愛知県豊田市の集会場で発生した新型コロナウイルスのクラスター(感染集団)について、同県の大村秀章知事は13日に開いた臨時記者会見で、キリスト教の教会であったことを明かした。大村氏は、教会が感染症対策を行っていなかったとして「極めて遺憾」と語気を強めて繰り返し述べ、教会の使用禁止についても言及した。しかし豊田市によると、教会では基本的な感染症対策は行われていたという。
大村氏は会見で、教会では80人と50人の2部に分かれ、朝から大きな声で歌が歌われていたと説明。教会で祈りをささげたり、歌ったりすることは宗教行事の一部だとしながらも、感染リスクがある中、大人数で歌うのは「極めて遺憾だと言わざるを得ない」と語気を強めて語った。
さらに「気持ち的には、その施設はしばらく使うのをやめてもらいたい」と述べ、「自分たちだけ感染して熱を出し、家で寝てるというのであればよいが、そうはならない。結局、医療関係、皆に迷惑をかける」と発言。教会のクラスターがなければ、県内の感染者はもっと低く抑えられていたとの考えを示した。教会は「不用心、無防備」だったと批判した上で、「はっきり言って、勝手なことをされるのは極めて遺憾」と強い不満をあらわにし、教会の使用禁止も含め豊田市と協議すると述べた。
しかし、会見に参加した記者から法的根拠を問われると、「厳密な意味での使用禁止まではできないだろうが、相当な指導はできると考えている」と修正。「呼び掛けが徹底できていたのか」との質問には、県では11カ国語で感染症対策の呼び掛けを行っていると述べ、再度大人数で歌っていたことを問題視し、「それはお怒りを頂かないといけないのではないか。この時期ですから」と話した。教会に外国人が多かったのかを問う質問も出たが、回答はしなかった。
一方、豊田市の新型コロナウイルス感染症対策室によると、教会では、マスクの着用や手指消毒、間隔を空けるなどの基本的な感染症対策は行われていたという。「結果として(感染者が)10人以上になってしまったということだと思う」とし、対応については基本的に豊田市が教会側と話し合って行う内容と判断していると述べた。
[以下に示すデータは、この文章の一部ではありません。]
(** The bytes [buf[pos]], [buf[pos+1]], ... that the reader can see;
    a negative [pos] reads [undefined] at once. *)
Definition suffix (buf : bytes) (pos : Z) : bytes :=
  if pos <? 0 then [] else skipn (Z.to_nat pos) buf.

(** The [while (true)] loop.  Past the end of the buffer [buf[pos++]] is
    [undefined]; [undefined & 0x7f] is 0 and [(undefined & 0x80) === 0]
    holds, so the loop stops there. *)
Fixpoint readZigzag_loop (rest : bytes) (result shift consumed : Z) : Z * Z :=
  match rest with
  | [] => (js_or result (js_shl 0 shift), consumed + 1)
  | byte :: rest' =>
      let result' := js_or result (js_shl (Z.land byte 0x7f) shift) in
      if Z.land byte 0x80 =? 0 then (result', consumed + 1)
      else readZigzag_loop rest' result' (shift + 7) (consumed + 1)
  end.

Definition readZigzagVarint (buf : bytes) (offset : Z) : Z * Z :=
  let (result, n) := readZigzag_loop (suffix buf offset) 0 0 0 in
  (js_xor (js_ushr result 1) (- js_and result 1), n).

(** The inner [for (let i = 0; i < count; i++)] loop. *)
Fixpoint decodeAvroTags_block (k : nat) (buf : bytes) (offset : Z) (tags : list Tag)
  : Z * list Tag :=
  match k with
  | O => (offset, tags)
  | S k' =>
      let (nameLen, nBytes) := readZigzagVarint buf offset in
      let offset := offset + nBytes in
      let name := utf8_decode (subarray buf offset (offset + nameLen)) in
      let offset := offset + nameLen in
      let (valueLen, vBytes) := readZigzagVarint buf offset in
      let offset := offset + vBytes in
      let value := utf8_decode (subarray buf offset (offset + valueLen)) in
      let offset := offset + valueLen in
      decodeAvroTags_block k' buf offset (tags ++ [mkTag name value])
  end.

(** The outer [while (offset < buf.length)] loop.  Negative lengths can move
    [offset] backwards, so the loop need not terminate: [fuel] bounds the
    number of iterations and [None] means it ran out. *)
Fixpoint decodeAvroTags_loop (fuel : nat) (buf : bytes) (offset : Z) (tags : list Tag)
  : option (list Tag) :=
  match fuel with
  | O => None
  | S f =>
      if offset <? len buf then
        let (blockCount, bytesRead) := readZigzagVarint buf offset in
        let offset := offset + bytesRead in
        if blockCount =? 0 then Some tags
        else
          let count := Z.abs blockCount in
          let offset :=
            if blockCount <? 0 then offset + snd (readZigzagVarint buf offset)
            else offset in
          let (offset, tags) := decodeAvroTags_block (Z.to_nat count) buf offset tags in
          decodeAvroTags_loop f buf offset tags
      else Some tags
  end.

Definition decodeAvroTags (fuel : nat) (buf : bytes) : option (list Tag) :=
  decodeAvroTags_loop fuel buf 0 [].

(* ------------------------------------------------------------------------- *)
(** ** Deep hash and the signature check ([deepHash], [verifyDataItem]) *)

(** [n.toString()] for a non-negative integer, as UTF-8 bytes. *)
Fixpoint uint_ascii (d : Decimal.uint) : bytes :=
  match d with
  | Decimal.Nil => []
  | Decimal.D0 r => 48 :: uint_ascii r
  | Decimal.D1 r => 49 :: uint_ascii r
  | Decimal.D2 r => 50 :: uint_ascii r
  | Decimal.D3 r => 51 :: uint_ascii r
  | Decimal.D4 r => 52 :: uint_ascii r
  | Decimal.D5 r => 53 :: uint_ascii r
  | Decimal.D6 r => 54 :: uint_ascii r
  | Decimal.D7 r => 55 :: uint_ascii r
  | Decimal.D8 r => 56 :: uint_ascii r
  | Decimal.D9 r => 57 :: uint_ascii r
  end.

Definition nat_toString (n : nat) : bytes := uint_ascii (Nat.to_uint n).

(** [type DeepHashChunk = Uint8Array | DeepHashChunk[]] *)
Inductive DeepHashChunk :=
| CBlob (b : bytes)
| CList (cs : list DeepHashChunk).

Section DeepHash.

Variable sha384 : bytes -> bytes.

Fixpoint deepHash (data : DeepHashChunk) : bytes :=
  match data with
  | CBlob b =>
      let tag := lit "blob" ++ nat_toString (length b) in
      let tagHash := sha384 tag in
      let dataHash := sha384 b in
      sha384 (tagHash ++ dataHash)
  | CList cs =>
      let tag := lit "list" ++ nat_toString (length cs) in
      (fix loop (acc : bytes) (cs : list DeepHashChunk) : bytes :=
         match cs with
         | [] => acc
         | chunk :: r =>
             let chunkHash := deepHash chunk in
             loop (sha384 (acc ++ chunkHash)) r
         end) (sha384 tag) cs
  end.

(** The array literal handed to [deepHash] in [verifyDataItem]. *)
Definition dataItemChunks (owner : bytes) (target anchor : option bytes)
    (tagBytes data : bytes) : DeepHashChunk :=
  CList [CBlob (lit "dataitem"); CBlob (lit "1"); CBlob (lit "1"); CBlob owner;
         CBlob (match target with Some t => t | None => [] end);
         CBlob (match anchor with Some a => a | None => [] end);
         CBlob tagBytes; CBlob data].

(** [crypto.verify("sha256", message, {n, e: "AQAB", PSS}, signature)]:
    the modulus as base64url, the message, the signature. *)
Variable rsa_pss_verify : jsstring -> bytes -> bytes -> bool.

Definition verifyDataItem (signature owner : bytes) (target anchor : option bytes)
    (tagBytes data : bytes) : bool :=
  let signatureData := deepHash (dataItemChunks owner target anchor tagBytes data) in
  let n := base64url owner in
  rsa_pss_verify n signatureData signature.

End DeepHash.

(** The deep hash in the words of the spec: a blob leaf is
    [H(H("blob" || len_ascii) || H(bytes))], a list of length N folds
    [acc := H(acc || deephash(c))] from [acc = H("list" || N_ascii)]. *)
Definition spec_blob_hash (H : bytes -> bytes) (b : bytes) : bytes :=
  H (H (lit "blob" ++ nat_toString (length b)) ++ H b).

Definition spec_list_hash (H : bytes -> bytes) (children : list bytes) : bytes :=
  fold_left (fun acc b => H (acc ++ spec_blob_hash H b)) children
            (H (lit "list" ++ nat_toString (length children))).

(* ------------------------------------------------------------------------- *)
(** ** DataItem decoder ([parseDataItem]) *)

(** The result of [parseDataItem]; the last five fields are the values the
    [isValid] closure captures. *)
Record ParsedDataItem := mkParsed {
  pd_id : jsstring;
  pd_signatureType : Z;
  pd_owner : jsstring;
  pd_target : option jsstring;
  pd_anchor : option jsstring;
  pd_tags : list Tag;
  pd_rawData : bytes;
  pd_signature : bytes;
  pd_ownerBytes : bytes;
  pd_targetBytes : option bytes;
  pd_anchorBytes : option bytes;
  pd_tagBytes : bytes
}.

(** What [parseDataItem] throws. *)
Inductive ParseError :=
| ErrOutOfRange (offset : Z)
| ErrUnsupportedSignatureType (sigType : Z)
| ErrTagCountMismatch (header decoded : Z).

Inductive Outcome (A : Type) :=
| Ok (a : A)
| Throw (e : ParseError)
| Diverge.
Arguments Ok {A} a.
Arguments Throw {A} e.
Arguments Diverge {A}.

Fixpoint dropLeadingNul (s : jsstring) : jsstring :=
  match s with
  | 0 :: r => dropLeadingNul r
  | _ => s
  end.

(** [s.replace(/\0+$/, "")]: the trailing run of U+0000 is removed. *)
Definition trimTrailingNul (s : jsstring) : jsstring := rev (dropLeadingNul (rev s)).

(** [anchor.toString("utf-8").replace(/\0+$/, "") || undefined] *)
Definition anchorToString (a : bytes) : option jsstring :=
  match trimTrailingNul (utf8_decode a) with
  | [] => None
  | s => Some s
  end.

(** [buffer[offset++] === 1] *)
Definition flag_is_one (f : option Z) : bool :=
  match f with Some 1 => true | _ => false end.

Section Parse.

Variable sha256 : bytes -> bytes.

(** [fuel] bounds the iterations of the [while] loop of [decodeAvroTags];
    [Diverge] stands for a run that does not terminate within it. *)
Definition parseDataItem (fuel : nat) (buffer : bytes) : Outcome ParsedDataItem :=
  match readUInt16LE buffer 0 with
  | None => Throw (ErrOutOfRange 0)
  | Some sigType =>
  if negb (sigType =? 1) then Throw (ErrUnsupportedSignatureType sigType) else
  let signature := subarray buffer 2 (2 + 512) in
  let owner := subarray buffer 514 (514 + 512) in
  let offset := 1026 in
  (* Target *)
  let targetFlag := byte_at buffer offset in
  let offset := offset + 1 in
  let '(target, offset) :=
    if flag_is_one targetFlag
    then (Some (subarray buffer offset (offset + 32)), offset + 32)
    else (None, offset) in
  (* Anchor *)
  let anchorFlag := byte_at buffer offset in
  let offset := offset + 1 in
  let '(anchor, offset) :=
    if flag_is_one anchorFlag
    then (Some (subarray buffer offset (offset + 32)), offset + 32)
    else (None, offset) in
  (* Tags *)
  match readBigUInt64LE buffer offset with
  | None => Throw (ErrOutOfRange offset)
  | Some tagCount =>
  let offset := offset + 8 in
  match readBigUInt64LE buffer offset with
  | None => Throw (ErrOutOfRange offset)
  | Some tagBytesLength =>
  let offset := offset + 8 in
  let tagBytes := subarray buffer offset (offset + tagBytesLength) in
  match (if 0 <? tagBytesLength then decodeAvroTags fuel tagBytes else Some []) with
  | None => Diverge
  | Some tags =>
  if negb (len tags =? tagCount)
  then Throw (ErrTagCountMismatch tagCount (len tags)) else
  let offset := offset + tagBytesLength in
  (* Data payload *)
  let data := subarray_from buffer offset in
  let id := base64url (sha256 signature) in
  let ownerB64 := base64url owner in
  Ok {| pd_id := id;
        pd_signatureType := sigType;
        pd_owner := ownerB64;
        pd_target := match target with Some t => Some (base64url t) | None => None end;
        pd_anchor := match anchor with Some a => anchorToString a | None => None end;
        pd_tags := tags;
        pd_rawData := data;
        pd_signature := signature;
        pd_ownerBytes := owner;
        pd_targetBytes := target;
        pd_anchorBytes := anchor;
        pd_tagBytes := tagBytes |}
  end end end
  end.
教会でクラスターが発生したことは10日に判明。当初は11人の感染者だったが、12日までに計29人の感染が確認された。13日には豊田市全体で29人の感染者が出ており、大村氏は会見で、教会のクラスター由来による感染者について「50人は間違いなく超える」と述べていたが、豊田市の発表によると、同日までに確認されたのは36人となっている。
一方、岐阜新聞によると、同県でも最近、教会に関係するクラスターが発生している。より感染力が強い変異株によるクラスターで、感染者は4日のイースター(復活祭)を祝うため教会に集まった外国人だった。イースターには100人規模が集まり、食事も行われたという。11日までの検査で90人は陰性となったものの、17人が陽性となった。
続報:豊田市の発表によると、教会のクラスター由来による感染者は16日現在、51人となっている。